After 1977 there was the additional element that an employee could retain the option to claim the 1925 Act entitlement if it turned out at the time of the retirement that that entitlement was better than under the RBF Act.
After 1982 a worker who decided the prospects of a benefit under the RBF Scheme were outweighed by the costs, but who nevertheless wanted portable private superannuation, had to make an assessment of prospects under the 1925 Act. If those prospects were sufficiently remote, it was better to elect out of that Act in order to obtain the benefit of tax deductibility on the private superannuation premiums. Thus a worker who elected out of the 1925 Act in order to obtain tax deductibility on insurance premiums would probably have considered there was no realistic prospect of obtaining a benefit under the Act, that is, of continuing in employment until retirement age. The significance of this is that the qualifications for obtaining a benefit under the 1925 Act were essentially the same as obtaining a benefit under the RBF Scheme. Thus those such as the applicants Cooper and Vlagsma who elected out of the 1925 Act probably would for that reason alone not have contemplated contributing to the RBF Scheme.
Damages (if recoverable)
Actuarial evidence was given by Mr Colin Grenfell on behalf of the applicants and Mr Brian Bendzulla on behalf of the Hydro.
The basic approach was the same. In respect of each applicant the actuaries take
the amount of the RBF benefit that he would have obtained on termination, less
1925 Act payments received, less
an allowance for the contributions that the applicant would have hypothetically made.
There were some item of difference as to which I asked counsel to give some further attention. The main item of contention remaining was in relation to interest on the notional contributions which the applicant would have made ((iii) above).
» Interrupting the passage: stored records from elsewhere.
Definition should_run (self : t) : bool :=
  let running := base_should_run self in
  if negb running then running
  else
    let attn_run :=
      if ReferenceType.is_attn (ReferenceOptions.reference_type (ref_opts self))
      then negb (isclose (ReferenceOptions.attn_ref_weight (ref_opts self)) 0
                 || isclose (ReferenceOptions.attn_strength (ref_opts self)) 0)
      else false in
    let adain_run :=
      if ReferenceType.is_adain (ReferenceOptions.reference_type (ref_opts self))
      then negb (isclose (ReferenceOptions.adain_ref_weight (ref_opts self)) 0
                 || isclose (ReferenceOptions.adain_strength (ref_opts self)) 0)
      else false in
    attn_run || adain_run.
End Def.
Arguments t : clear implicits.
End ReferenceAdvanced.

(** ** Effective strength *)

Definition CHANNEL_TO_MULT : gmap Z Z :=
  <[320%Z := 1%Z]> (<[640%Z := 2%Z]> (<[1280%Z := 4%Z]> ∅)).

(** What [get_effective_attn_mask_or_float] and
    [get_effective_adain_mask_or_float] return: a float, or a mask tensor.
    The mask starts as [torch.ones(shape) * strength * channel_strength] and
    is scaled in place by [apply_advanced_strengths_and_masks] ([utils.py]),
    which is taken to return; of the mask the model keeps the shape it is
    returned with and the value it starts from. *)
Inductive strength_or_mask : Type :=
  | Strength (effective_strength : Q)
  | Mask (shape : list Z) (start : Q).

Section EffectiveStrength.
Context {Tensor : Type}.

Definition get_effective_strength (self : ReferenceAdvanced.t Tensor) : Q :=
  let effective_strength := AdvancedControlBase.strength (ReferenceAdvanced.base self) in
  match AdvancedControlBase._current_timestep_keyframe (ReferenceAdvanced.base self) with
  | Some keyframe => (effective_strength * TimestepKeyframe.strength keyframe)%Q
  | None => effective_strength
  end.

Definition get_effective_attn_mask_or_float (self : ReferenceAdvanced.t Tensor)
    (channels : Z) (is_mid : bool) : outcome strength_or_mask :=
  let attn_strength := ReferenceOptions.attn_strength (ReferenceAdvanced.ref_opts self) in
  if negb (ReferenceAdvanced.should_apply_effective_masks self)
  then Ok (Strength (get_effective_strength self * attn_strength)%Q)
  else
    let div :=
      if is_mid then Some 8%Z else CHANNEL_TO_MULT !! channels in
    match div with
    | None => Raised (KeyError (pretty channels))
    | Some div =>
        match ReferenceAdvanced.latent_shape self with
        | None => Raised TypeError
        | Some shape =>
            match shape !! 0%nat, shape !! 2%nat, shape !! 3%nat with
            | Some b, Some h, Some w =>
                (* [b, 1, h // div, w // div], then permuted and reshaped to
                   [b, h*w, 1] *)
                Ok (Mask [b; ((h / div) * (w / div))%Z; 1%Z]
                         (AdvancedControlBase.strength (ReferenceAdvanced.base self)
                          * attn_strength)%Q)
            | _, _, _ => Raised IndexError
            end
        end
    end.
Were it necessary to quantify damages I would accept the revised calculations of Mr Grenfell contained in his report of 21 April 1998.
THE 1993 RETROSPECTIVE LEGISLATION
The 1993 retrospective legislation is discussed above in Part I Section 2(j). Counsel for the Hydro submitted that the legislation would preclude some of the applicants’ causes of action even if they were to be otherwise successful.
Construction
(a) The law
While legislatures can validly enact retrospective legislation, courts will not give retrospective effect to the legislation further than is necessary to comply with the meaning of the statute strictly construed: Boheto Pty Ltd v Sunbird Plaza Pty Ltd [1984] 2 Qd R 9 at 14, per Lord Templeman; R v Kidman (1915) 20 CLR 425 at 442-443 per Isaacs J; Polyukhovich v The Commonwealth (1991) 172 CLR 501 at 642 per Dawson J.
(b) “in respect of”
“Action” in s 86A(6) is used here in the sense of a cause of action. A single proceeding in a court may contain a number of causes of action (the present case being a good example). Obviously enough, Parliament is not to be taken as having intended to defeat the whole proceeding. The causes of action in the present case which might be affected by s 82A(6) are those which allege breach of statutory duty, breach of contract, breach of a tortious duty of care and misleading and deceptive conduct arising out of the alleged failure of the Hydro to inform the applicants of their right, as temporary employees, to elect to become contributors to the RBF Scheme. If the applicants had been found to be permanent employees, s 82A(6) would have no application.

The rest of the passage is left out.